(Data excerpts)
##########

(* ===== verification/Divergences.v ===== *)
(** * Where the code differs from its documentation

    Theorems about executions the repository's comments and docs rule out:
    each exhibits the behaviour in the model, in general or as a concrete
    reachable execution with the in-memory Redis. *)
From S2P Require Import Prelude GoStrings Database WorkerStore JobStore Lifecycle Invariant.
From S2P Require Import StoreSound Redis Effects Stores Loop Reaper RetryPoller GrpcServer.
From S2P Require Import Autoscaler Api System Scenario StoreProps SchedulerProps.
Local Open Scope Z_scope.

Definition job_now (w : world) : option (job_status * option string * option Z) :=
  (fun j => (j_status j, j_worker_id j, j_assignment_epoch j)) <$> jobs (w_db w) !! "j-1".
Definition worker_now (w : world) (k : string) : option (worker_status * Z * bool) :=
  (fun r => (w_status r, w_epoch r, w_drain_requested r)) <$> workers (w_db w) !! k.

(** ** An assignment epoch does not identify the worker *)

Definition register_b : RegisterWorkerRequest :=
  mkRegisterWorkerRequest "host-b" "instance-b" "linux" 4 8192 None
    (Some ["docker"; "go"]) "1.0" 2.

(** Environments in which Redis fails from call [n] on. *)
Definition redis_down_from (n : nat) (t : Z) (uuid : string) : oracle := fun m =>
  if decide (m < n)%nat then env_at (t * Second) uuid
  else mkEnv (t * Second) (t * Second) uuid NoFault LostRequest (fun l => l) (fun l => reflexivity l).

(** The acknowledgement is lost, so the entry stays pending; worker a starts
    the job and dies; worker b registers and gets the redelivered entry. *)
Definition reassign_script : list (prog unit * oracle) :=
  [(run_turn true, redis_down_from 6 3 "unused"); do_busy; do_sweep;
   (ignore (RegisterWorker server register_b), calm 101 "w-b");
   (run_turn true, calm 102 "unused")].
Definition reassigned_world : world := play reassign_script ready_world.

Lemma reassigned_reachable : reachable ([], reassigned_world).
Proof. apply play_reachable; [|exact ready_reachable]. repeat constructor. Qed.

(** What worker a sends when its build, started before it was declared dead,
    ends: the job and the epoch it was assigned under. *)
Definition late_report : ReportJobResultRequest :=
  mkReportJobResultRequest "j-1" 1 JOB_STATUS_SUCCESS 0 "log-of-a" "".

(** Epochs count per worker, from 1, and a report is guarded by the epoch
    alone.  In a reachable state the job was taken from dead worker w-a
    (epoch 1) and is now held by w-b (epoch 1 too); w-a's late report of its
    first run is accepted, finishes the job with w-a's log and frees a slot of
    w-b, although jobs.go says the epoch proves which worker reports. *)
Theorem late_report_of_dead_worker_is_accepted :
  reachable ([], reassigned_world) /\
  job_now reassigned_world = Some (ASSIGNED, Some "w-b", Some 1) /\
  worker_now reassigned_world "w-a" = Some (DEAD, 1, false) /\
  (run (ReportJobResult late_report) (calm 103 "") reassigned_world).1 =
    Reply (mkReportJobResultResponse true false) /\
  job_now (run (ReportJobResult late_report) (calm 103 "") reassigned_world).2 =
    Some (SUCCESS, Some "w-b", Some 1).
Proof. split; [exact reassigned_reachable|]. vm_compute. repeat split; reflexivity. Qed.

(** ** A heartbeat can undo a drain *)

Definition drain_race_script : list (prog unit * oracle) :=
  [(ignore (DrainWorker "w-a"), calm 8 "unused");
   (ignore (handleHeartbeat server (heartbeat_a 1 WORKER_STATUS_READY None)), calm 9 "unused")].
Definition drain_race_world : world := play drain_race_script idle_world.

Lemma drain_race_reachable : reachable ([], drain_race_world).
Proof. apply play_reachable; [|exact idle_reachable]. repeat constructor. Qed.

(** the worker's own status overwrites the drain.  A heartbeat that says
    READY (sent before the worker learned of the drain) after DrainWorker put
    the worker to DRAINING makes its row READY again with the drain still
    requested, and the scheduler's candidate query returns it, although the
    agent's code relies on a draining worker never being READY. *)
Theorem heartbeat_can_undo_drain :
  reachable ([], drain_race_world) /\
  worker_now (play (take 1 drain_race_script) idle_world) "w-a" = Some (DRAINING, 1, true) /\
  worker_now drain_race_world "w-a" = Some (READY, 1, true) /\
  (exists c, ListReadyCandidates None (env_at 0 "") (w_db drain_race_world) =
     (Ok [c], w_db drain_race_world) /\ c_ID c = "w-a").
Proof.
  split; [exact drain_race_reachable|].
  split; [vm_compute; reflexivity|]. split; [vm_compute; reflexivity|].
  exists (candidate_of (worker_of drain_race_world)). vm_compute. split; reflexivity.
Qed.

(** ** A dead worker can come back under its old epoch *)

(** The reaper's cache deletion is lost; the worker's next heartbeat arrives. *)
Definition zombie_script : list (prog unit * oracle) :=
  [(reaper_tick true 30, redis_down_from 0 100 "unused");
   (ignore (handleHeartbeat server (heartbeat_a 1 WORKER_STATUS_READY None)), calm 101 "unused")].
Definition zombie_world : world := play zombie_script running_world.

Lemma zombie_reachable : reachable ([], zombie_world).
Proof. apply play_reachable; [|exact running_reachable]. repeat constructor. Qed.

(** the cached state has no expiry, so when the reaper's deletion of it is
    lost a worker declared DEAD is not forced to re-register: its next
    heartbeat passes the cached epoch check and sets its row back to READY
    under the old epoch, although reaper.go and cache.go call the deletion
    optional because both keys carry a TTL. *)
Theorem dead_worker_can_return_unregistered :
  reachable ([], zombie_world) /\
  worker_now (play (take 1 zombie_script) running_world) "w-a" = Some (DEAD, 1, false) /\
  worker_now zombie_world "w-a" = Some (READY, 1, false) /\
  job_now zombie_world = Some (QUEUED, None, None).
Proof. split; [exact zombie_reachable|]. vm_compute. repeat split; reflexivity. Qed.

(** ** A restart strands the running job *)

Definition stranded_world : world :=
  play [(ignore (handleHeartbeat server (heartbeat_a 2 WORKER_STATUS_READY None)), calm 60 "unused");
        (reaper_tick true 30, calm 61 "unused")] restarted_world.

(** re-registration clears the worker's current job without requeueing
    it.  A worker that restarts within the heartbeat timeout leaves its old
    job RUNNING under the superseded epoch while its row shows all slots free;
    later sweeps skip it because the worker is alive, so the job is not
    retried as long as the worker keeps heartbeating. *)
Theorem restart_strands_running_job :
  reachable ([], restarted_world) /\
  job_now restarted_world = Some (RUNNING, Some "w-a", Some 1) /\
  worker_now restarted_world "w-a" = Some (READY, 2, false) /\
  worker_statuses restarted_world = [("w-a", READY, 2)] /\
  job_now stranded_world = Some (RUNNING, Some "w-a", Some 1).
Proof. split; [exact restarted_reachable|]. vm_compute. repeat split; reflexivity. Qed.

(** The restarted worker's previous life reports its build. *)
Definition superseded_report : ReportJobResultRequest :=
  mkReportJobResultRequest "j-1" 1 JOB_STATUS_SUCCESS 0 "log-of-epoch-1" "".

(** Re-registration does not fence the reports of the previous epoch.  With
    the worker at epoch 2 and its old job still RUNNING under epoch 1, a report
    under epoch 1 is accepted and finishes the job, although the comment on
    Register and docs/05 5.1 say such a report is rejected. *)
Theorem superseded_report_is_accepted :
  reachable ([], restarted_world) /\
  worker_now restarted_world "w-a" = Some (READY, 2, false) /\
  job_now restarted_world = Some (RUNNING, Some "w-a", Some 1) /\
  (run (ReportJobResult superseded_report) (calm 8 "") restarted_world).1 =
    Reply (mkReportJobResultResponse true false) /\
  job_now (run (ReportJobResult superseded_report) (calm 8 "") restarted_world).2 =
    Some (SUCCESS, Some "w-a", Some 1).
Proof. split; [exact restarted_reachable|]. vm_compute. repeat split; reflexivity. Qed.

##########

Please give the full set of data again exactly.

**Task solution:**
(* ===== verification/Divergences.v ===== *)
(** * Where the code differs from its documentation

    Theorems about executions the repository's comments and docs rule out:
    each exhibits the behaviour in the model, in general or as a concrete
    reachable execution with the in-memory Redis. *)
From S2P Require Import Prelude GoStrings Database WorkerStore JobStore Lifecycle Invariant.
From S2P Require Import StoreSound Redis Effects Stores Loop Reaper RetryPoller GrpcServer.
From S2P Require Import Autoscaler Api System Scenario StoreProps SchedulerProps.
Local Open Scope Z_scope.

Definition job_now (w : world) : option (job_status * option string * option Z) :=
  (fun j => (j_status j, j_worker_id j, j_assignment_epoch j)) <$> jobs (w_db w) !! "j-1".
Definition worker_now (w : world) (k : string) : option (worker_status * Z * bool) :=
  (fun r => (w_status r, w_epoch r, w_drain_requested r)) <$> workers (w_db w) !! k.

(** ** An assignment epoch does not identify the worker *)

Definition register_b : RegisterWorkerRequest :=
  mkRegisterWorkerRequest "host-b" "instance-b" "linux" 4 8192 None
    (Some ["docker"; "go"]) "1.0" 2.

(** Environments in which Redis fails from call [n] on. *)
Definition redis_down_from (n : nat) (t : Z) (uuid : string) : oracle := fun m =>
  if decide (m < n)%nat then env_at (t * Second) uuid
  else mkEnv (t * Second) (t * Second) uuid NoFault LostRequest (fun l => l) (fun l => reflexivity l).

(** The acknowledgement is lost, so the entry stays pending; worker a starts
    the job and dies; worker b registers and gets the redelivered entry. *)
Definition reassign_script : list (prog unit * oracle) :=
  [(run_turn true, redis_down_from 6 3 "unused"); do_busy; do_sweep;
   (ignore (RegisterWorker server register_b), calm 101 "w-b");
   (run_turn true, calm 102 "unused")].
Definition reassigned_world : world := play reassign_script ready_world.

Lemma reassigned_reachable : reachable ([], reassigned_world).
Proof. apply play_reachable; [|exact ready_reachable]. repeat constructor. Qed.

(** What worker a sends when its build, started before it was declared dead,
    ends: the job and the epoch it was assigned under. *)
Definition late_report : ReportJobResultRequest :=
  mkReportJobResultRequest "j-1" 1 JOB_STATUS_SUCCESS 0 "log-of-a" "".

(** Epochs count per worker, from 1, and a report is guarded by the epoch
    alone.  In a reachable state the job was taken from dead worker w-a
    (epoch 1) and is now held by w-b (epoch 1 too); w-a's late report of its
    first run is accepted, finishes the job with w-a's log and frees a slot of
    w-b, although jobs.go says the epoch proves which worker reports. *)
Theorem late_report_of_dead_worker_is_accepted :
  reachable ([], reassigned_world) /\
  job_now reassigned_world = Some (ASSIGNED, Some "w-b", Some 1) /\
  worker_now reassigned_world "w-a" = Some (DEAD, 1, false) /\
  (run (ReportJobResult late_report) (calm 103 "") reassigned_world).1 =
    Reply (mkReportJobResultResponse true false) /\
  job_now (run (ReportJobResult late_report) (calm 103 "") reassigned_world).2 =
    Some (SUCCESS, Some "w-b", Some 1).
Proof. split; [exact reassigned_reachable|]. vm_compute. repeat split; reflexivity. Qed.

(** ** A heartbeat can undo a drain *)

Definition drain_race_script : list (prog unit * oracle) :=
  [(ignore (DrainWorker "w-a"), calm 8 "unused");
   (ignore (handleHeartbeat server (heartbeat_a 1 WORKER_STATUS_READY None)), calm 9 "unused")].
Definition drain_race_world : world := play drain_race_script idle_world.

Lemma drain_race_reachable : reachable ([], drain_race_world).
Proof. apply play_reachable; [|exact idle_reachable]. repeat constructor. Qed.

(** the worker's own status overwrites the drain.  A heartbeat that says
    READY (sent before the worker learned of the drain) after DrainWorker put
    the worker to DRAINING makes its row READY again with the drain still
    requested, and the scheduler's candidate query returns it, although the
    agent's code relies on a draining worker never being READY. *)
Theorem heartbeat_can_undo_drain :
  reachable ([], drain_race_world) /\
  worker_now (play (take 1 drain_race_script) idle_world) "w-a" = Some (DRAINING, 1, true) /\
  worker_now drain_race_world "w-a" = Some (READY, 1, true) /\
  (exists c, ListReadyCandidates None (env_at 0 "") (w_db drain_race_world) =
     (Ok [c], w_db drain_race_world) /\ c_ID c = "w-a").
Proof.
  split; [exact drain_race_reachable|].
  split; [vm_compute; reflexivity|]. split; [vm_compute; reflexivity|].
  exists (candidate_of (worker_of drain_race_world)). vm_compute. split; reflexivity.
Qed.

(** ** A dead worker can come back under its old epoch *)

(** The reaper's cache deletion is lost; the worker's next heartbeat arrives. *)
Definition zombie_script : list (prog unit * oracle) :=
  [(reaper_tick true 30, redis_down_from 0 100 "unused");
   (ignore (handleHeartbeat server (heartbeat_a 1 WORKER_STATUS_READY None)), calm 101 "unused")].
Definition zombie_world : world := play zombie_script running_world.

Lemma zombie_reachable : reachable ([], zombie_world).
Proof. apply play_reachable; [|exact running_reachable]. repeat constructor. Qed.

(** the cached state has no expiry, so when the reaper's deletion of it is
    lost a worker declared DEAD is not forced to re-register: its next
    heartbeat passes the cached epoch check and sets its row back to READY
    under the old epoch, although reaper.go and cache.go call the deletion
    optional because both keys carry a TTL. *)
Theorem dead_worker_can_return_unregistered :
  reachable ([], zombie_world) /\
  worker_now (play (take 1 zombie_script) running_world) "w-a" = Some (DEAD, 1, false) /\
  worker_now zombie_world "w-a" = Some (READY, 1, false) /\
  job_now zombie_world = Some (QUEUED, None, None).
Proof. split; [exact zombie_reachable|]. vm_compute. repeat split; reflexivity. Qed.

(** ** A restart strands the running job *)

Definition stranded_world : world :=
  play [(ignore (handleHeartbeat server (heartbeat_a 2 WORKER_STATUS_READY None)), calm 60 "unused");
        (reaper_tick true 30, calm 61 "unused")] restarted_world.

(** re-registration clears the worker's current job without requeueing
    it.  A worker that restarts within the heartbeat timeout leaves its old
    job RUNNING under the superseded epoch while its row shows all slots free;
    later sweeps skip it because the worker is alive, so the job is not
    retried as long as the worker keeps heartbeating. *)
Theorem restart_strands_running_job :
  reachable ([], restarted_world) /\
  job_now restarted_world = Some (RUNNING, Some "w-a", Some 1) /\
  worker_now restarted_world "w-a" = Some (READY, 2, false) /\
  worker_statuses restarted_world = [("w-a", READY, 2)] /\
  job_now stranded_world = Some (RUNNING, Some "w-a", Some 1).
Proof. split; [exact restarted_reachable|]. vm_compute. repeat split; reflexivity. Qed.

(** The restarted worker's previous life reports its build. *)
Definition superseded_report : ReportJobResultRequest :=
  mkReportJobResultRequest "j-1" 1 JOB_STATUS_SUCCESS 0 "log-of-epoch-1" "".

(** Re-registration does not fence the reports of the previous epoch.  With
    the worker at epoch 2 and its old job still RUNNING under epoch 1, a report
    under epoch 1 is accepted and finishes the job, although the comment on
    Register and docs/05 5.1 say such a report is rejected. *)
Theorem superseded_report_is_accepted :
  reachable ([], restarted_world) /\
  worker_now restarted_world "w-a" = Some (READY, 2, false) /\
  job_now restarted_world = Some (RUNNING, Some "w-a", Some 1) /\
  (run (ReportJobResult superseded_report) (calm 8 "") restarted_world).1 =
    Reply (mkReportJobResultResponse true false) /\
  job_now (run (ReportJobResult superseded_report) (calm 8 "") restarted_world).2 =
    Some (SUCCESS, Some "w-a", Some 1).
Proof. split; [exact restarted_reachable|]. vm_compute. repeat split; reflexivity. Qed.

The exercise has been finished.